New York fumbled the snap and couldn't get the kick off. So holder Matt Allen scrambled and threw a desperation pass to Seubert, who was pulled down by 49ers defensive end Chike Okeafor at about the 4-yard line.
"There was so much commotion at the end that there was nothing I could do about it. I couldn't challenge it. I couldn't do anything," Fassel said.
When asked Sunday night about not making the call, referee Ron Winter said: "There was no pass interference. The receiver was ineligible." However, it was unclear if he was referring to Seubert or Tam Hopkins, who lined up as the left guard and was illegally downfield on the pass.
Seubert lined up as an eligible receiver. He told the officiating crew before the game that he would be in that position on field goals.
It was a cluttered ending to an exhausting game, but the 49ers didn't apologize Monday for their victory. After all, they're still convinced that Ahmed Plummer intercepted a pass by Kerry Collins two plays before the botched field goal.

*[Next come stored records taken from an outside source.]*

(** X12: a value given to [debug] with [/config set] switches the debug
    mode on, whatever the value is, [false] included: the handler stores
    the words of the value as a string that is not empty, which is true for
    [call_api]; from then on every call is answered by the mock response,
    without the service. *)
Theorem config_set_debug_is_on
    (strerror : errno -> string -> string)
    (os_stat : world -> string -> M (nat * string))
    (refuses : syscall -> world -> string -> option exn)
    (fnmatch : string -> string -> bool)
    (stored : Type) (save_config : configuration -> stored -> stored)
    (create : value -> value -> list Msg.t -> string + list (option string))
    (print_tree : world -> string -> string)
    (s : state stored) (line v : string) (vs : list string) :
  FileEditMode.active (file_edit_mode s) = false ->
  PyText.split_whitespace (PyStr.strip line)
  = "/config" :: "set" :: "debug" :: v :: vs ->
  assoc (active_name (config s)) (configs_of (config s)) <> None ->
  exists s',
    loop_body strerror os_stat refuses fnmatch stored save_config create
      print_tree
      s line = Next s'
    /\ assoc "debug" (get_active_config (config s'))
       = Some (VStr (PyText.join " " (v :: vs)))
    /\ forall create' messages,
         call_api create' (config s') messages
         = ApiOk "DEBUG MODE: This is a mock response. Set debug=false to use actual API.".
Proof.
  intros Hedit Hwords Hactive.
  pose proof (split_whitespace_first _ _ _ (strip_no_leading_space line)
                Hwords) as Hstart.
  destruct (startswith_app _ _ Hstart) as [rest Hcmd].
  unfold loop_body. rewrite Hedit, Hwords, Hcmd.
  cbn [append String.eqb Ascii.eqb Bool.eqb orb PyStr.startswith andb].
  unfold set_active_config.
  destruct (assoc (active_name (config s)) (configs_of (config s)))
    as [conf|] eqn:E; [|congruence].
  eexists. split; [reflexivity|]. cbn [config].
  assert (Hd : assoc "debug"
                 (get_active_config
                    (mkConfiguration
                       (Some (setitem (active_name (config s))
                                (setitem "debug"
                                   (VStr (PyText.join " " (v :: vs))) conf)
                                (configs_of (config s))))
                       (active (config s))))
               = Some (VStr (PyText.join " " (v :: vs)))).
  { unfold get_active_config, dict_get.
    change (active_name (mkConfiguration _ (active (config s))))
      with (active_name (config s)).
    cbn [configs_of configs]. rewrite assoc_setitem_same.
    apply assoc_setitem_same. }
  split; [exact Hd|].
  intros create' messages. unfold call_api, dict_get at 1. rewrite Hd.
  cbn [truthy].
  pose proof (split_whitespace_words (PyStr.strip line)) as Hw.
  rewrite Hwords in Hw.
  do 3 (inversion Hw as [|? ? _ Hw']; subst; clear Hw; rename Hw' into Hw).
  inversion Hw as [|? ? Hv _]; subst.
  destruct (String.eqb_spec (PyText.join " " (v :: vs)) "") as [He|_];
    [|reflexivity].
  now destruct (join_nonempty " " v vs Hv).
Qed.

Lemma config_set_debug_is_on_witness :
  exists s',
    loop_body Samples.strerror Samples.os_stat Samples.refuses
      Fnmatch.fnmatchcase
      (option configuration) Samples.save_config Samples.create
      Samples.print_tree
      (initial (option configuration) Examples.w_mixed None DEFAULT_CONFIG)
      "/config set debug false" = Next s'
    /\ assoc "debug" (get_active_config (config s'))
       = Some (VStr (PyText.join " " ["false"]))
    /\ forall create' messages,
         call_api create' (config s') messages
         = ApiOk "DEBUG MODE: This is a mock response. Set debug=false to use actual API.".
Proof.
  apply (config_set_debug_is_on Samples.strerror Samples.os_stat Samples.refuses
           Fnmatch.fnmatchcase (option configuration) Samples.save_config
           Samples.create Samples.print_tree
           (initial (option configuration) Examples.w_mixed None
              DEFAULT_CONFIG)
           "/config set debug false" "false" []);
    [reflexivity|reflexivity|discriminate].
Defined.
(** [x / n] for an integer divisor [n]: Python raises on [n = 0]. *)
Definition truediv (x : R) (n : nat) : py R :=
  if decide (n = 0) then raise ZeroDivisionError else mret (x / INR n)%R.

(** ** Python values, files and the world *)

Inductive key : Set :=
  | KInt (i : Z)
  | KStr (s : string).

#[global] Instance key_eq_dec : EqDecision key.
Proof. solve_decision. Defined.

(** The values that are printed or written as JSON. A dictionary keeps its
    items in the order of insertion. *)
#[local] Unset Elimination Schemes.
Inductive value : Type :=
  | VInt (i : Z)
  | VFloat (x : R)
  | VStr (s : string)
  | VList (items : list value)
  | VDict (items : list (key * value)).
#[local] Set Elimination Schemes.

(** [d[k]] in an association list *)
Fixpoint assoc (items : list (key * value)) (k : key) : option value :=
  match items with
  | [] => None
  | (k', v) :: rest => if decide (k' = k) then Some v else assoc rest k
  end.

(** [obj[k]] on a value *)
Definition subscript (obj : value) (k : key) : py value :=
  match obj with
  | VDict items =>
      match assoc items k with
      | Some v => mret v
      | None => raise KeyError
      end
  | VList items =>
      match k with
      | KInt i => if decide (0 ≤ i)%Z then index items (Z.to_nat i)
                  else index (reverse items) (Z.to_nat (- i - 1))
      | KStr _ => raise TypeError
      end
  | _ => raise TypeError
  end.

(** A list of strings as a value, and back. *)
Definition strings_value (l : list string) : value := VList (VStr <$> l).

Definition as_string (v : value) : py string :=
  match v with
  | VStr s => mret s
  | _ => raise TypeError
  end.

Definition as_strings (v : value) : py (list string) :=
  match v with
  | VList items => mapM as_string items
  | _ => raise TypeError
  end.

(** A file written by [json.dump], with the arguments of [open] and of
    [json.dump] that shape it. *)
Record File : Type := {
  encoding : string;
  ensure_ascii : bool;
  indent : option nat;
  document : value
}.

(** The state outside the program: the files by path, what was printed,
    and for each path the exception with which [open(path, 'w')] fails in
    this state of the file system, if it fails ([FileNotFoundError] when
    the directory is missing). Paths are compared as strings. *)
Record World : Type := {
  files : gmap string File;
  stdout : list value;
  open_error : string → option exception
}.

(** [io A]: a computation on the world; the world survives an exception. *)
Definition io (A : Type) : Type := World → py A * World.

#[global] Instance io_ret : MRet io := λ A a w, (inr a, w).

#[global] Instance io_bind : MBind io := λ A B k m w,
  match m w with
  | (inl e, w') => (inl e, w')
  | (inr a, w') => k a w'
  end.

Definition lift {A} (m : py A) : io A := λ w, (m, w).

(** [print(v)] *)
Definition print (v : value) : io unit := λ w,
  (inr (), {| files := files w; stdout := stdout w ++ [v];
              open_error := open_error w |}).

(** The world in which the file at [path] has been written. *)
Definition write_file (path : string) (f : File) (w : World) : World :=
  {| files := <[path := f]> (files w); stdout := stdout w;
     open_error := open_error w |}.

(** [with open(path, 'w', encoding=enc) as f:
       json.dump(obj, f, ensure_ascii=ascii, indent=n)]: [open] raises
    when the file cannot be opened for writing, and then nothing is
    written. *)
Definition json_dump (path enc : string) (obj : value) (ascii : bool)
    (n : nat) : io unit := λ w,
  match open_error w path with
  | Some e => (raise e, w)
  | None =>
      let f := {| encoding := enc; ensure_ascii := ascii; indent := Some n;
                  document := obj |} in
      (inr (), write_file path f w)
  end.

When Pereira called 49ers head coach Steve Mariucci to explain the league's statement, Mariucci simply said: "Bummer."
Actually, Mariucci thought Okeafor would be called for pass interference, but when he wasn't, the coach joined his team in the celebration.

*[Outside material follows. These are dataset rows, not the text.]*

Lemma filter_from_In (clock : nat -> JS.number) (options : option ActiveOptions)
  (l : list CostAdder) (a : CostAdder) :
  forall i, In a (filter_from Date_parse clock i options l) ->
            exists j, l !! j = Some a
                      /\ is_kept Date_parse options (clock (i + j)%nat) a = true.
Proof.
  induction l as [| x l IH]; intros i Hin; [destruct Hin |].
  cbn [filter_from] in Hin.
  destruct (is_kept Date_parse options (clock i) x) eqn:Hx.
  - destruct Hin as [<- | Hin].
    + exists 0%nat. split; [reflexivity |]. now rewrite Nat.add_0_r.
    + destruct (IH (S i) Hin) as (j & Hj & Hk). exists (S j).
      split; [exact Hj |]. now replace (i + S j)%nat with (S i + j)%nat by lia.
  - destruct (IH (S i) Hin) as (j & Hj & Hk). exists (S j).
    split; [exact Hj |]. now replace (i + S j)%nat with (S i + j)%nat by lia.
Qed.

Lemma filter_from_sublist (clock : nat -> JS.number) (options : option ActiveOptions)
  (l : list CostAdder) :
  forall i, filter_from Date_parse clock i options l `sublist_of` l.
Proof.
  induction l as [| x l IH]; intros i; cbn [filter_from]; [constructor |].
  destruct (is_kept Date_parse options (clock i) x);
    [apply sublist_skip | apply sublist_cons]; apply IH.
Qed.

Lemma is_kept_conditions (options : option ActiveOptions) (now : JS.number)
  (a : CostAdder) :
  is_kept Date_parse options now a = true ->
  active a = true
  /\ (forall o, options = Some o -> quoteType o = Some retail ->
                applies_to_retail a = true)
  /\ (forall o, options = Some o -> quoteType o = Some lom ->
                applies_to_lom a = true)
  /\ (forall o wanted fips,
        options = Some o -> countyFips o = Some wanted -> wanted <> "" ->
        county_fips a = Some fips -> fips <> "" -> fips = wanted).
Proof.
  unfold is_kept. intros H.
  destruct (negb (active a)) eqn:Hactive; [discriminate |].
  destruct (match options with
            | Some {| quoteType := Some retail |} => negb (applies_to_retail a)
            | _ => false
            end) eqn:Hretail; [discriminate |].
  destruct (match options with
            | Some {| quoteType := Some lom |} => negb (applies_to_lom a)
            | _ => false
            end) eqn:Hlom; [discriminate |].
  destruct (match options with
            | Some {| countyFips := Some wanted |} =>
                JS.truthy_string wanted
                && match county_fips a with
                   | Some fips => JS.truthy_string fips && negb (fips =? wanted)
                   | None => false
                   end
            | _ => false
            end) eqn:Hcounty; [discriminate |].
  clear H. split; [now destruct (active a) |]. split; [| split].
  - intros [q w] -> Hq. cbn in Hq. subst q. cbn in Hretail.
    now destruct (applies_to_retail a).
  - intros [q w] -> Hq. cbn in Hq. subst q. cbn in Hlom.
    now destruct (applies_to_lom a).
  - intros [q w] wanted fips -> Hw Hwanted Hfips Hne. cbn in Hw. subst w.
    cbn in Hcounty. rewrite Hfips in Hcounty.
    apply truthy_string_true in Hwanted, Hne. rewrite Hwanted, Hne in Hcounty.
    cbn in Hcounty. now destruct (String.eqb_spec fips wanted).
Qed.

"That's the way it goes," Mariucci said. "What do you want me to say? Just like coaching and playing, in officiating, there's never going to be a perfect game."
Okeafor admitted he interfered with Seubert and said he expected the refs to throw a flag on him.

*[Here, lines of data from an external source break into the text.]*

(** * Medical-History-Interviewer: the slot-graph dialog engine

    A shallow embedding of [backend/slot_schema.js], [backend/memory.js] and
    the deterministic part of [backend/dialog_manager.js] and
    [backend/chains/routerChain.js], followed by the properties of the
    engine: slot-graph traversal, slot validation, the multi-extraction
    merge, the review rendering, the correction engine and the turn
    controller.

    Conventions of the embedding.
    - A JavaScript string is a [string]: a sequence of the code units U+0000
      to U+00FF.  Lower case, white space and line ends are those
      JavaScript has on this range.
    - A JavaScript number used as a confidence is a binary64 [float], the
      representation JavaScript itself uses.
    - A plain object used as a dictionary is the association list of its own
      properties in the order of their creation.  [Object.keys] and
      [Object.entries] list the array indices first ([Obj.entries]); a
      property read [o[k]] that finds no own property goes on to
      [Object.prototype] ([Obj.inherited]), and an assignment to
      [__proto__] goes to its setter ([Obj.assign]).
    - [undefined] is the absence of a value ([None]); [null] is [VNull].
    - The answer of the patient is a string, as the page sends it; a
      request without a string answer is outside the embedding.
    - Calls to the language model are delegates: functions supplied by the
      environment, over which every theorem quantifies.  So is the regular
      expression engine of the host on the patterns the model does not
      compile itself.
    - Time stamps and console output are not part of the state. *)

From Stdlib Require Import String Ascii List Bool Arith Lia Floats ZArith NArith
  Relations Permutation.
Import ListNotations.

#[local] Set Warnings "-inexact-float".
#[local] Open Scope list_scope.
#[local] Open Scope string_scope.

(* ================================================================= *)
(** ** JavaScript strings *)

Module JsString.

Definition is_upper (c : ascii) : bool :=
  Nat.leb 65 (nat_of_ascii c) && Nat.leb (nat_of_ascii c) 90.

Definition is_lower (c : ascii) : bool :=
  Nat.leb 97 (nat_of_ascii c) && Nat.leb (nat_of_ascii c) 122.

Definition is_digit (c : ascii) : bool :=
  Nat.leb 48 (nat_of_ascii c) && Nat.leb (nat_of_ascii c) 57.

(** The capital letters from U+00C0 to U+00DE; U+00D7 is the
    multiplication sign. *)
Definition is_upper_latin (c : ascii) : bool :=
  let n := nat_of_ascii c in
  Nat.leb 192 n && Nat.leb n 222 && negb (Nat.eqb n 215).

(** The small letters from U+00E0 to U+00FE; U+00F7 is the division
    sign. *)
Definition is_lower_latin (c : ascii) : bool :=
  let n := nat_of_ascii c in
  Nat.leb 224 n && Nat.leb n 254 && negb (Nat.eqb n 247).

Definition lower_char (c : ascii) : ascii :=
  if is_upper c || is_upper_latin c then ascii_of_nat (nat_of_ascii c + 32)
  else c.

(** The capital of a letter whose capital is one code unit of the range.
    The capitals of U+00B5 and U+00FF lie beyond U+00FF: these two stay as
    they are here.  The capital of U+00DF is two letters, see
    [capitalize]. *)
Definition upper_char (c : ascii) : ascii :=
  if is_lower c || is_lower_latin c then ascii_of_nat (nat_of_ascii c - 32)
  else c.

(** [s.toLowerCase()] *)
Fixpoint toLowerCase (s : string) : string :=
  match s with
  | EmptyString => EmptyString
  | String c s' => String (lower_char c) (toLowerCase s')
  end.

(** White space, as [trim] and [\s] have it: TAB, LF, VT, FF, CR, SPACE and
    NO-BREAK SPACE (U+00A0). *)
Definition is_space (c : ascii) : bool :=
  let n := nat_of_ascii c in
  (Nat.leb 9 n && Nat.leb n 13) || Nat.eqb n 32 || Nat.eqb n 160.

(** Line terminators: LF and CR. *)
Definition is_line_terminator (c : ascii) : bool :=
  let n := nat_of_ascii c in Nat.eqb n 10 || Nat.eqb n 13.

(** A word character, [[A-Za-z0-9_]]. *)
Definition is_word (c : ascii) : bool :=
  is_upper c || is_lower c || is_digit c || Nat.eqb (nat_of_ascii c) 95.

Fixpoint trimStart (s : string) : string :=
  match s with
  | EmptyString => EmptyString
  | String c s' => if is_space c then trimStart s' else s
  end.

Fixpoint trimEnd (s : string) : string :=
  match s with
  | EmptyString => EmptyString
  | String c s' =>
      let t := trimEnd s' in
      if is_space c && (t =? "") then "" else String c t
  end.

(** [s.trim()] *)
Definition trim (s : string) : string := trimStart (trimEnd s).

(** [l.join(sep)] for a list of strings *)
Definition join (sep : string) (l : list string) : string := String.concat sep l.

(** [s.split(sep)] for a one-character separator *)
Fixpoint split (sep : ascii) (s : string) : list string :=
  match s with
  | EmptyString => [""]
  | String c s' =>
      let r := split sep s' in
      if Ascii.eqb c sep then "" :: r
      else match r with
           | h :: t => String c h :: t
           | [] => [String c ""]
           end
  end.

"Woulda, shoulda, coulda. I'd have done the same thing again," Okeafor said. "I wasn't going to let him catch it, score and be over then. I was at least going to make them use another play, give us another chance."
While the NFL's admission was surprising, controversial endings and questionable officiating are nothing new to playoff football.
Last year, an apparent fumble by New England quarterback Tom Brady was ultimately ruled an incomplete pass toward the end of a playoff game against the Oakland Raiders. The Patriots got the ball back, won the game and went on to become Super Bowl champions.
In 2000, the Tennessee Titans pulled off the "Music City Miracle" on a controversial call in the final seconds.
Kevin Dyson ran 75 yards for the winning touchdown after
catching a lateral from Frank Wycheck on a kickoff return against
the Buffalo Bills, who argued in vain that the lateral was actually
an illegal forward pass.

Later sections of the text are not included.